▶

Lemma mid_allocsize : sdsAllocSize s = Ok (if t =? 0 then len + 2 else u64 (sdsHdrSize t + alloc + 1)).
Proof.
  unfold sdsAllocSize. rewrite mid_type. destruct H as [(-> & Hp & Hl)|[Hr [Hl Ha]]].
  - destruct (mid_five s len body Hp Hl) as [_ E]. unfold switch_type. rewrite Z.eqb_refl, E. change (SDS_TYPE_5 =? 0) with true. cbn iota. f_equal. lia.
  - pose proof (proj1 Hr) as Ht. rewrite switch_wide, (raw_alloc _ _ _ _ _ _ Hr), dec_enc, hdrsize_wide by (done || lia).
    by rewrite (proj2 (Z.eqb_neq t _)) by (unfold wide in Ht; lia).
Qed.

Lemma mid_setlen v : 0 <= v -> (t = 0 -> v < 32) -> (t <> 0 -> v <= alloc) -> exists s', sdssetlen s v = Ok s' /\ mid s' t v alloc body.
Proof.
  intros Hv H5 Hw. unfold sdssetlen. rewrite mid_type. destruct H as [(-> & [Hb Hp] & Hl)|[Hr [Hl Ha]]].
  - specialize (H5 eq_refl). unfold switch_type. rewrite Z.eqb_refl. change (Z.lor SDS_TYPE_5 ?z) with z. rewrite Z.shiftl_mul_pow2 by (vm_compute; discriminate).
    change (2 ^ SDS_TYPE_BITS) with 8. rewrite (u_id 64), (u_id 8) by (pow_const; lia). unfold set_char, set1. rewrite Hb, Hp. rewrite (store_app [] [8 * len] [v * 8] body) by done.
    eexists. split; [done|]. left. split; [done|]. split; [|lia]. split; cbn [block pos]; [|done]. cbn [app]. by rewrite Z.mul_comm.
  - pose proof (proj1 Hr) as Ht. rewrite switch_wide by done. destruct (raw_set_len _ _ _ _ _ _ v Hr) as (s' & -> & Hr'). exists s'. split; [done|]. right.
    split; [done|]. unfold wide in Ht. lia.
Qed.

Lemma mid_setalloc v : len <= v -> (t <> 0 -> v <= sdsTypeMaxSize t) -> exists s', sdssetalloc s v = Ok s' /\ mid s' t len v body.
Proof.
  intros Hv Hm. destruct H as [(-> & Hp & Hl)|[Hr [Hl Ha]]].
  - exists s. unfold sdssetalloc. rewrite (proj1 (mid_five _ _ _ Hp Hl)). split; [done|]. by left.
  - pose proof (proj1 Hr) as Ht. destruct (raw_setalloc _ _ _ _ _ v Hr) as (s' & Hs & Hr'). exists s'. split; [done|]. right. split; [done|]. unfold wide in Ht. lia.
Qed.

Lemma mid_set_char i c body' : 0 <= i -> set1 i c body = Ok body' -> exists s', set_char i c s = Ok s' /\ mid s' t len alloc body'.
Proof. intros Hi Hs. destruct (mid_frame _ _ _ _ _ H) as (pre & Hp & _ & Hf). destruct (set_char_at _ _ _ _ _ _ Hp Hi Hs) as (s' & ? & ?). exists s'. auto. Qed.

Lemma mid_copy i bs body' : 0 <= i -> store i bs body = Ok body' -> exists s', copy_in i bs s = Ok s' /\ mid s' t len alloc body'.
Proof. intros Hi Hs. destruct (mid_frame _ _ _ _ _ H) as (pre & Hp & _ & Hf). destruct (copy_at _ _ _ _ _ _ Hp Hi Hs) as (s' & ? & ?). exists s'. auto. Qed.

Lemma mid_move dst src n body' : 0 <= dst -> 0 <= src -> memmove dst src n body = Ok body' -> exists s', move_in dst src n s = Ok s' /\ mid s' t len alloc body'.
Proof. intros Hd Hi Hs. destruct (mid_frame _ _ _ _ _ H) as (pre & Hp & _ & Hf). destruct (move_at _ _ _ _ _ _ _ Hp Hd Hi Hs) as (s' & ? & ?). exists s'. auto. Qed.

Lemma mid_char i : 0 <= i -> char_at i s = get1 i body.
Proof. destruct (mid_frame _ _ _ _ _ H) as (pre & Hp & _). by apply (char_at_at _ pre). Qed.

Lemma mid_load i n : 0 <= i -> load (pos s + i) n (block s) = load i n body.
Proof. destruct (mid_frame _ _ _ _ _ H) as (pre & Hp & _). by apply (load_at _ pre). Qed.

Lemma mid_chars : chars s = body.
Proof. destruct (mid_frame _ _ _ _ _ H) as (pre & Hp & _). by apply (chars_at _ pre). Qed.
End Getters.

(** * The choice of the type *)

Lemma reqtype_range n : 0 <= sdsReqType n <= 4.
Proof. unfold sdsReqType. repeat case_match; vm_compute; split; discriminate. Qed.

Lemma req_max_values : req_max SDS_TYPE_8 = 252 /\ req_max SDS_TYPE_16 = 65530 /\ req_max SDS_TYPE_32 = 4294967286 /\ req_max SDS_TYPE_64 = 2 ^ 64 - 18.
Proof. done. Qed.

Lemma reqtype_cases n : n < 2 ^ 63 ->
  (n < 32 /\ sdsReqType n = SDS_TYPE_5) \/ (32 <= n /\ wide (sdsReqType n) /\ n <= req_max (sdsReqType n) /\
    (sdsReqType n = 2 -> 252 < n) /\ (sdsReqType n = 3 -> 65530 < n) /\ (sdsReqType n = 4 -> 4294967286 < n)).
Proof.
  destruct req_max_values as (E8 & E16 & E32 & E64). unfold sdsReqType, wide.
  change (Z.shiftl 1 5) with 32. change (Z.shiftl 1 8 - hdr_size 1 - 1) with 252. change (Z.shiftl 1 16 - hdr_size 2 - 1) with 65530. change (Z.shiftl 1 32 - hdr_size 4 - 1) with 4294967286.
  intros Hn. destruct (Z.ltb_spec n 32); [by left|right]. split; [done|].
  destruct (Z.leb_spec n 252); [rewrite E8; by repeat split|]. destruct (Z.leb_spec n 65530); [rewrite E16; by repeat split|].
  destruct (Z.leb_spec n 4294967286); [rewrite E32; repeat split; done || lia|rewrite E64; pow_const; repeat split; done || lia].
Qed.

Lemma type_values t : wide t ->
  (t = 1 /\ sdsHdrSize t = 3 /\ sdsTypeMaxSize t = 255) \/ (t = 2 /\ sdsHdrSize t = 5 /\ sdsTypeMaxSize t = 65535) \/
  (t = 3 /\ sdsHdrSize t = 9 /\ sdsTypeMaxSize t = 4294967295) \/ (t = 4 /\ sdsHdrSize t = 17 /\ sdsTypeMaxSize t = 18446744073709551615).
Proof. intros Ht. type_cases Ht; [left|right; left|right; right; left|right; right; right]; done. Qed.

Lemma req_max_sum t : wide t -> req_max t = sdsTypeMaxSize t - sdsHdrSize t.
Proof. intros Ht. unfold req_max. by rewrite hdrsize_wide. Qed.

◀

• [To do]
Retype the portion of the data above that starts on the line with "- exists s." and finishes on the line with "End Getters.", including both of those lines.

• [Task answer]
  - exists s. unfold sdssetalloc. rewrite (proj1 (mid_five _ _ _ Hp Hl)). split; [done|]. by left.
  - pose proof (proj1 Hr) as Ht. destruct (raw_setalloc _ _ _ _ _ v Hr) as (s' & Hs & Hr'). exists s'. split; [done|]. right. split; [done|]. unfold wide in Ht. lia.
Qed.

Lemma mid_set_char i c body' : 0 <= i -> set1 i c body = Ok body' -> exists s', set_char i c s = Ok s' /\ mid s' t len alloc body'.
Proof. intros Hi Hs. destruct (mid_frame _ _ _ _ _ H) as (pre & Hp & _ & Hf). destruct (set_char_at _ _ _ _ _ _ Hp Hi Hs) as (s' & ? & ?). exists s'. auto. Qed.

Lemma mid_copy i bs body' : 0 <= i -> store i bs body = Ok body' -> exists s', copy_in i bs s = Ok s' /\ mid s' t len alloc body'.
Proof. intros Hi Hs. destruct (mid_frame _ _ _ _ _ H) as (pre & Hp & _ & Hf). destruct (copy_at _ _ _ _ _ _ Hp Hi Hs) as (s' & ? & ?). exists s'. auto. Qed.

Lemma mid_move dst src n body' : 0 <= dst -> 0 <= src -> memmove dst src n body = Ok body' -> exists s', move_in dst src n s = Ok s' /\ mid s' t len alloc body'.
Proof. intros Hd Hi Hs. destruct (mid_frame _ _ _ _ _ H) as (pre & Hp & _ & Hf). destruct (move_at _ _ _ _ _ _ _ Hp Hd Hi Hs) as (s' & ? & ?). exists s'. auto. Qed.

Lemma mid_char i : 0 <= i -> char_at i s = get1 i body.
Proof. destruct (mid_frame _ _ _ _ _ H) as (pre & Hp & _). by apply (char_at_at _ pre). Qed.

Lemma mid_load i n : 0 <= i -> load (pos s + i) n (block s) = load i n body.
Proof. destruct (mid_frame _ _ _ _ _ H) as (pre & Hp & _). by apply (load_at _ pre). Qed.

Lemma mid_chars : chars s = body.
Proof. destruct (mid_frame _ _ _ _ _ H) as (pre & Hp & _). by apply (chars_at _ pre). Qed.
End Getters.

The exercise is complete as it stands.